In the political blogosphere, trigger warnings have long been used to signal material that could be psychologically damaging to certain people. It’s common to put trigger warnings, for example, on material related to rape, abuse, violence, eating and food issues, and drug use. Some students have begun asking their professors to attach trigger warnings to potentially violent novels and other classroom materials.
Supporters of this approach argue that people should not be forced to view potentially upsetting material without first being warned. Opponents argue that periodic exposure to stressful material could actually be beneficial, and some opponents feel that trigger warnings are the result of excessive sensitivity. The trigger warning itself has evolved over the past decade.
Triggers are real issues for people with certain mental health conditions, notably posttraumatic stress. Someone who has experienced sexual assault, for example, might be triggered into a flashback or panic attack when reading about a rape scene. There is currently little to no evidence, however, that the general population also experiences such triggers.
New research suggests that empathy can be learned—and learned quickly. A group of neuroscientists scanned volunteers’ brains with a functional magnetic resonance imaging (fMRI) machine. Volunteers then received neurofeedback about their brain activity related to empathy. Such neurofeedback helped volunteers increase feelings of empathy, and this change in brain pattern was clearly visible via fMRI.

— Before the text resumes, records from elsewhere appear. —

(** ** Requests *)
Definition window_open (peer : TorrentMetadataPeer) : bool := set_len (pending peer) <? MAX_METADATA_REQUESTS_IN_FLIGHT.
Definition cooled (now : Z) (peer : TorrentMetadataPeer) : bool := match cooldown_until peer with Some cooldown => cooldown <=? now | None => true end.
(** Another peer that could take the block for the first time. *)
Definition may_defer (peer now : Z) (t : TorrentMetadataDownload) (b : TorrentMetadataBlock) : bool :=
  existsb (fun e => negb (e.1 =? peer) && negb (bool_decide (e.1 ∈ requested_by b)) && window_open e.2 && cooled now e.2) (btree_items (peers t)).
Definition requestable (peer now : Z) (t : TorrentMetadataDownload) (b : TorrentMetadataBlock) : bool :=
  if received b || negb (bool_decide (assignments b = ∅)) then false
  else if negb (bool_decide (peer ∈ requested_by b)) then true
  else negb (may_defer peer now t b).
(** [min_by_key] returns the first of the least; the index is part of the key. *)
Definition least (a b : Z * TorrentMetadataBlock) : bool :=
  (b_request_count a.2 <? b_request_count b.2) || ((b_request_count a.2 =? b_request_count b.2) && (a.1 <=? b.1)).
Fixpoint min_by_key (l : list (Z * TorrentMetadataBlock)) : option (Z * TorrentMetadataBlock) :=
  match l with
  | [] => None
  | e :: l => match min_by_key l with Some m => if least e m then Some e else Some m | None => Some e end
  end.
Definition enumerate {A} (l : list A) : list (Z * A) := imap (fun i a => (Z.of_nat i, a)) l.
Definition candidate (peer now : Z) (t : TorrentMetadataDownload) : option Z :=
  fst <$> min_by_key (filter (fun e => requestable peer now t e.2 = true) (enumerate (blocks t))).
Definition assign (peer now : Z) (b : TorrentMetadataBlock) : TorrentMetadataBlock :=
  mkBlock (received b) (source b) (<[peer := now]> (assignments b)) ({[peer]} ∪ requested_by b) (saturating_add USIZE (b_request_count b) 1).
Definition take_piece (piece now : Z) (p : TorrentMetadataPeer) : TorrentMetadataPeer := mkPeer ({[piece]} ∪ pending p) (cooldown_until p) (Some now).
Definition ramping (now : Z) (p : TorrentMetadataPeer) : bool :=
  match last_request p with Some last => now <? later last METADATA_REQUEST_RAMP_MILLIS | None => false end.
(** Each round adds one pending piece, so three rounds are enough. *)
Fixpoint request_loop (fuel : nat) (peer now : Z) : method (list Z) :=
  match fuel with
  | O => lift NoFuel
  | S fuel =>
    state ← peer_of peer;
    if MAX_METADATA_REQUESTS_IN_FLIGHT <=? set_len (pending state) then mret []
    else if negb (set_len (pending state) =? 0) && ramping now state then mret []
    else
      s ← get;
      match candidate peer now s with
      | None => mret []
      | Some index =>
        piece ← lift (ok_or (try_u 32 index) (ME_InvalidPiece i64_MAX));
        block ← lift (expect (nth_get (blocks s) index));
        modify (set_blocks (<[Z.to_nat index := assign peer now block]> (blocks s)));;
        modify (set_peers (<[peer := take_piece piece now state]> (peers s)));;
        requests ← request_loop fuel peer now;
        mret (piece :: requests)
      end
  end.
Definition requests_for_peer (peer now : Z) : method (list Z) :=
  s ← get;
  if t_complete s then fail ME_AlreadyComplete
  else
    modify (expire_assignments now);;
    state ← peer_of peer;
    if negb (cooled now state) then mret []
    else request_loop 3 peer now.

(** ** Answers *)
Definition release_piece (piece : Z) (t : TorrentMetadataDownload) : TorrentMetadataDownload :=
  match nth_get (blocks t) piece with
  | None => t
  | Some b =>
    set_peers (fold_left (fun ps peer => alter (drop_pending piece) peer ps) (btree_keys (assignments b)) (peers t))
      (set_blocks (<[Z.to_nat piece := set_assignments ∅ b]> (blocks t)) t)
  end.
Definition release_peer_assignments (peer : Z) (t : TorrentMetadataDownload) : TorrentMetadataDownload :=
  set_blocks (map (drop_assignment peer) (blocks t)) (set_peers (alter (set_pending ∅) peer (peers t)) t).
Definition fill_block (peer : Z) (b : TorrentMetadataBlock) : TorrentMetadataBlock :=
  mkBlock true (Some peer) (assignments b) (requested_by b) (b_request_count b).
Definition contributors (bs : list TorrentMetadataBlock) : gset Z := list_to_set (omap source bs).
(** A complete candidate of the wrong hash is thrown away. *)
Definition start_again (now : Z) (t : TorrentMetadataDownload) : TorrentMetadataDownload * list Z :=
  let from := sort_by Z.compare (elements (contributors (blocks t))) in
  let cooldown := if len (blocks t) =? 1 then METADATA_SINGLE_BLOCK_HASH_FAILURE_COOLDOWN_MILLIS else METADATA_HASH_FAILURE_COOLDOWN_MILLIS in
  let ps := fold_left (fun ps peer => alter (set_cooldown (later now cooldown)) peer ps) from (peers t) in
  (set_hash_failures (saturating_add USIZE (hash_failures t) 1)
     (set_peers (set_pending ∅ <$> ps) (set_blocks (map (fun _ => TorrentMetadataBlock_default) (blocks t)) t)), from).

Section torrent.
Context (sha1 sha256 : list Z -> list Z).

Definition accept_block (peer piece begin : Z) (block : list Z) (now : Z) : method TorrentMetadataEvent :=
  modify (release_piece piece);;
  s ← get;
  state ← lift (expect (nth_get (blocks s) piece));
  bytes ← lift (copy_into (t_bytes s) begin block);
  modify (set_t_bytes bytes);;
  modify (set_blocks (<[Z.to_nat piece := fill_block peer state]> (blocks s)));;
  s ← get;
  if existsb (fun candidate => negb (received candidate)) (blocks s) then mret (BlockAccepted piece)
  else if matches sha1 sha256 (t_hash s) (t_bytes s) then
    modify set_t_complete;;
    modify (set_t_bytes []);;
    mret (EventComplete (t_bytes s))
  else
    modify (fun s => (start_again now s).1);;
    mret (HashMismatch (start_again now s).2).
Definition torrent_on_data (peer piece total_size : Z) (block : list Z) (now : Z) : method TorrentMetadataEvent :=
  s ← get;
  if t_complete s then fail ME_AlreadyComplete
  else
    peer_of peer;;
    piece ← lift (valid_piece_number piece);
    if bool_decide (t_size s = None) && negb (piece =? 0) then fail (ME_UnsolicitedPiece piece)
    else
      torrent_accept_size total_size;;
      s ← get;
      state ← lift (ok_or (nth_get (blocks s) piece) (ME_InvalidPiece piece));
      if negb (bool_decide (peer ∈ requested_by state)) then fail (ME_UnsolicitedPiece piece)
      else
        expected ← lift (metadata_block_length total_size piece);
        let begin := piece * METADATA_BLOCK_LENGTH in
        if received state then
          stored ← lift (slice (t_bytes s) begin (begin + expected));
          if bool_decide (stored = block) then mret (Duplicate piece) else fail (ME_ConflictingDuplicate piece)
        else if negb (len block =? expected) then fail (ME_InvalidBlockLength piece (len block) expected)
        else accept_block peer piece begin block now.
End torrent.
Definition on_reject (peer piece now : Z) : method unit :=
  piece ← lift (valid_piece_number piece);
  state ← peer_of peer;
  if negb (bool_decide (piece ∈ pending state)) then fail (ME_UnsolicitedPiece piece)
  else
    modify (release_peer_assignments peer);;
    modify (fun s => set_peers (alter (set_cooldown (later now METADATA_REJECT_COOLDOWN_MILLIS)) peer (peers s)) s).
Definition forget_peer (peer : Z) (b : TorrentMetadataBlock) : TorrentMetadataBlock :=
  mkBlock (received b) (source b) (delete peer (assignments b)) (requested_by b ∖ {[peer]}) (b_request_count b).
Definition remove_peer (peer : Z) (t : TorrentMetadataDownload) : TorrentMetadataDownload * bool :=
  match peers t !! peer with
  | None => (t, false)
  | Some _ => (set_blocks (map (forget_peer peer) (blocks t)) (set_peers (delete peer (peers t)) t), true)
  end.

(** ** Reading the state *)
Definition min_of (l : list Z) : option Z := match l with [] => None | x :: l => Some (fold_left Z.min l x) end.
Definition next_assignment_expiry (t : TorrentMetadataDownload) : option Z :=
  min_of (map (fun e => later e.2 METADATA_ASSIGNMENT_TIMEOUT_MILLIS) (concat (map (fun b => btree_items (assignments b)) (blocks t)))).
Definition allocated_blocks (t : TorrentMetadataDownload) : Z := match t_size t with Some _ => len (blocks t) | None => 0 end.
Definition torrent_received_blocks (t : TorrentMetadataDownload) : Z := len (filter (fun b => received b = true) (blocks t)).
Definition add_block_length (size : Z) (sum : result Z) (e : Z * TorrentMetadataBlock) : result Z :=
  sum ≫= fun sum =>
  if received e.2 then
    index ← expect (try_u 32 e.1);
    match metadata_block_length size index with Ok n => Ok (sum + n) | _ => Panic end
  else Ok sum.
Definition received_bytes (t : TorrentMetadataDownload) : result Z :=
  match t_size t with
  | None => Ok 0
  | Some size => fold_left (add_block_length size) (enumerate (blocks t)) (Ok 0)
  end.
(** Four states to a byte; the shifts stay inside it. *)
Definition block_state (b : TorrentMetadataBlock) : Z := if received b then 2 else if negb (bool_decide (assignments b = ∅)) then 1 else 0.
Definition pack_state (packed : list Z) (e : Z * TorrentMetadataBlock) : list Z :=
  alter (fun byte => Z.lor byte (Z.shiftl (block_state e.2) (e.1 mod 4 * 2))) (Z.to_nat (e.1 / 4)) packed.
Definition packed_block_states (t : TorrentMetadataDownload) : list Z :=
  match t_size t with
  | None => []
  | Some _ => fold_left pack_state (enumerate (blocks t)) (replicate (Z.to_nat (div_ceil (len (blocks t)) 4)) 0)
  end.
Definition received_blocks_for_peer (peer : Z) (t : TorrentMetadataDownload) : Z :=
  len (filter (fun b => received b = true /\ source b = Some peer) (blocks t)).
Definition torrent_pending_requests (t : TorrentMetadataDownload) : Z := sum_over (fun p => set_len (pending p)) (peers t).
Definition pending_requests_for_peer (peer : Z) (t : TorrentMetadataDownload) : option Z := (fun p => set_len (pending p)) <$> peers t !! peer.

(** * Lemmas *)

(** ** Indexing *)
Lemma nth_get_map {A B} (f : A -> B) l i : nth_get (map f l) i = f <$> nth_get l i.
Proof. unfold nth_get. destruct (0 <=? i); [|done]. apply list_lookup_fmap. Qed.
Lemma nth_get_alter {A} (f : A -> A) l (k : nat) i : nth_get (alter f k l) i = if bool_decide (i = Z.of_nat k) then f <$> nth_get l i else nth_get l i.
Proof.
  unfold nth_get. destruct (Z.leb_spec 0 i); [|rewrite bool_decide_false by lia; done]. case_bool_decide as E.
  - subst i. rewrite Nat2Z.id. apply list_lookup_alter_eq.
  - apply list_lookup_alter_ne. lia.
Qed.
Lemma nth_get_imap {A B} (f : nat -> A -> B) l i : nth_get (imap f l) i = f (Z.to_nat i) <$> nth_get l i.
Proof. unfold nth_get. destruct (0 <=? i); [|done]. apply list_lookup_imap. Qed.
Lemma elem_of_enumerate {A} (l : list A) i a : (i, a) ∈ enumerate l <-> nth_get l i = Some a.
Proof.
  unfold enumerate. rewrite elem_of_lookup_imap. split.
  - intros (n & b & [= -> ->] & Hl). by rewrite nth_get_lookup, Nat2Z.id by lia.
  - intros Hi. pose proof (nth_get_lt _ _ _ Hi). rewrite nth_get_lookup in Hi by lia. exists (Z.to_nat i), a. split; [f_equal; lia|done].
Qed.
Lemma size_alter {V} (f : V -> V) k (m : gmap Z V) : size (alter f k m) = size m.
Proof. by rewrite <- !(size_dom (D := gset Z)), dom_alter_L. Qed.
Lemma nth_get_sized first count i : 1 <= count -> 0 <= i < count -> nth_get (sized_blocks first count) i
  = Some (if decide (i = 0) then mkBlock false None (assignments first) (requested_by first) (b_request_count first) else TorrentMetadataBlock_default).
Proof.
  intros Hc Hi. unfold sized_blocks. rewrite nth_get_map. rewrite (nth_get_lookup (seqZ 0 count)), lookup_seqZ_lt by lia. cbn [fmap option_fmap option_map]. rewrite Z.add_0_l, Z2Nat.id by lia.
  destruct (Z.eqb_spec i 0), (decide (i = 0)); done.
Qed.
Lemma len_sized first count : 0 <= count -> len (sized_blocks first count) = count.
Proof. intros Hc. unfold sized_blocks, len. rewrite length_map, length_seqZ. lia. Qed.

(** ** The invariant *)
(** Piece [i] is assigned to peer [p]. *)
Definition assigned (bs : list TorrentMetadataBlock) (i p : Z) : Prop := exists b, nth_get bs i = Some b /\ is_Some (assignments b !! p).
(** An answer: peer, piece, announced size and bytes. *)
Definition Answer : Type := Z * Z * Z * list Z.
(** A block and what peers were asked for and sent: one assignment at most,
    none once it is received, and only to a registered peer that was asked. *)
Record block_ok (asked : list (Z * Z)) (ps : gmap Z TorrentMetadataPeer) (i : Z) (b : TorrentMetadataBlock) : Prop := {
  bk_assigned p : is_Some (assignments b !! p) -> p ∈ requested_by b;
  bk_requested p : p ∈ requested_by b -> is_Some (ps !! p) /\ (p, i) ∈ asked;
  bk_received : received b = true -> assignments b = ∅;
  bk_one : Z.of_nat (size (assignments b)) <= 1;
  bk_source : received b = bool_decide (is_Some (source b));
}.
Record torrent_ok (expected : MetadataInfoHash) (asked : list (Z * Z)) (got : list Answer) (t : TorrentMetadataDownload) : Prop := {
  tk_hash : t_hash t = expected;
  tk_none : t_size t = None -> len (blocks t) = 1 /\ t_complete t = false /\ forall b, nth_get (blocks t) 0 = Some b -> received b = false;
  tk_some n : t_size t = Some n -> 1 <= n <= MAX_METADATA_LENGTH /\ len (blocks t) = metadata_block_count n /\ (t_complete t = false -> len (t_bytes t) = n);
  tk_block i b : nth_get (blocks t) i = Some b -> block_ok asked (peers t) i b;
  tk_link p st i : peers t !! p = Some st -> i ∈ pending st <-> assigned (blocks t) i p;
  tk_window p st : peers t !! p = Some st -> set_len (pending st) <= MAX_METADATA_REQUESTS_IN_FLIGHT;
  tk_peers : Z.of_nat (size (peers t)) <= MAX_TORRENT_METADATA_PEERS;
  tk_stored n i b p : t_size t = Some n -> t_complete t = false -> nth_get (blocks t) i = Some b -> source b = Some p ->
    (p, i, n, block_of (t_bytes t) i) ∈ got /\ (p, i) ∈ asked;
}.
Lemma assigned_known expected asked got t i p : torrent_ok expected asked got t -> assigned (blocks t) i p -> is_Some (peers t !! p).
Proof. intros Ht (b & Hb & Ha). destruct (tk_block _ _ _ _ Ht _ _ Hb). by apply bk_requested0, bk_assigned0. Qed.
Lemma assigned_bounds bs i p : assigned bs i p -> 0 <= i < len bs.
Proof. intros (b & Hb & _). by apply nth_get_lt in Hb. Qed.
Lemma blocks_nonempty expected asked got t : torrent_ok expected asked got t -> 1 <= len (blocks t) <= MAX_METADATA_BLOCKS.
Proof.
  intros Ht. destruct (t_size t) as [n|] eqn:En.
  - destruct (tk_some _ _ _ _ Ht n En) as (Hn & Hl & _). pose proof (block_count_bounds n Hn). lia.
  - destruct (tk_none _ _ _ _ Ht En) as (-> & _). done.
Qed.
Lemma block_default_ok asked ps i : block_ok asked ps i TorrentMetadataBlock_default.
Proof. split; cbn; try done. intros p [? E]. by rewrite lookup_empty in E. Qed.
Lemma new_torrent_ok expected : torrent_ok expected [] [] (TorrentMetadataDownload_new expected).
Proof.
  split; cbn; try done.
  - intros _. split_and!; try done. intros b [= <-]. done.
  - intros i b Hi. assert (b = TorrentMetadataBlock_default) as ->; [|apply block_default_ok]. pose proof (nth_get_lt _ _ _ Hi) as Hl. change (0 <= i < 1) in Hl. replace i with 0 in Hi by lia. by injection Hi as <-.
Qed.
Lemma torrent_ok_mono expected asked asked' got got' t : asked ⊆ asked' -> got ⊆ got' -> torrent_ok expected asked got t -> torrent_ok expected asked' got' t.
Proof.
  intros Ha Hg [H1 H2 H3 H4 H5 H6 H7 H8]. split; try done.
  - intros i b Hb. destruct (H4 i b Hb) as [K1 K2 K3 K4 K5]. split; try done. intros p Hp. destruct (K2 p Hp). split; [done|by apply Ha].
  - intros n i b p Hn Hc Hb Hs. destruct (H8 n i b p Hn Hc Hb Hs). split; [by apply Hg|by apply Ha].
Qed.
Section preserved.
Context (expected : MetadataInfoHash) (asked : list (Z * Z)) (got : list Answer).
Implicit Types (t : TorrentMetadataDownload) (b : TorrentMetadataBlock).
Local Abbreviation ok t := (torrent_ok expected asked got t).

People experiencing brain issues frequently must have many medications, but doctors believe there may soon be another option. Pills only deliver a fraction of their actual medicine content to the body, which means they have to contain more medication than is necessary. Inhaling drugs might be a better option for rapid, effective delivery. Researchers have found that a sugar polymer is an excellent carrier for drugs and that is safe to inhale. The research team says that the next challenge is finding ways to keep the drug inside the nose instead of immediately running out.
It’s common to experience some changes in memory and cognition as a part of the normal aging process. But these subtle changes can be challenging to differentiate from early symptoms of Alzheimer’s. Researchers already know that the hippocampus helps to “unite” memory information stored in different brain regions.
A new study examined how a test of hippocampal functioning might serve as an early signal of Alzheimer’s. Participants looked at a circle divided into three sections, each with a different design. The hippocampus, researchers believe, helps unite these pieces of information into a coherent hole. After subjects looked at the circle, they had to find a circle that matched it from a group of 10. Those with early signs of Alzheimer’s did worse than those who reported age-related memory decline.
Tobacco’s negative effects are seemingly infinite, and a new study has found another reason pregnant women shouldn’t smoke. Researchers have long suspected a correlation between prenatal tobacco exposure and attention deficit, but a new study may have found a link. The study asked participants to perform a task that required inhibition control while hooked up to an fMRI machine. Subjects who had been prenatally exposed to tobacco exhibited different brain activity patterns, including less activity in areas of the brain thought to be correlated with inhibition control.
Plaques in the brain that accumulate 10 to 15 years before Alzheimer’s symptoms occur are the major contributing factor to the disease. Researchers have found that giving the antidepressant citalopram—sold under the brand name Celexa—to mice stopped the growth of brain plaques, though it did not reverse already existing growth. Although the study offers hope for new research directions, the research team that did the experiment cautions that research is preliminary and that this study is not sufficient reason to begin taking Celexa to prevent Alzheimer’s. Moreover, among people who already have the disorder, Celexa will not reverse or cure the effects.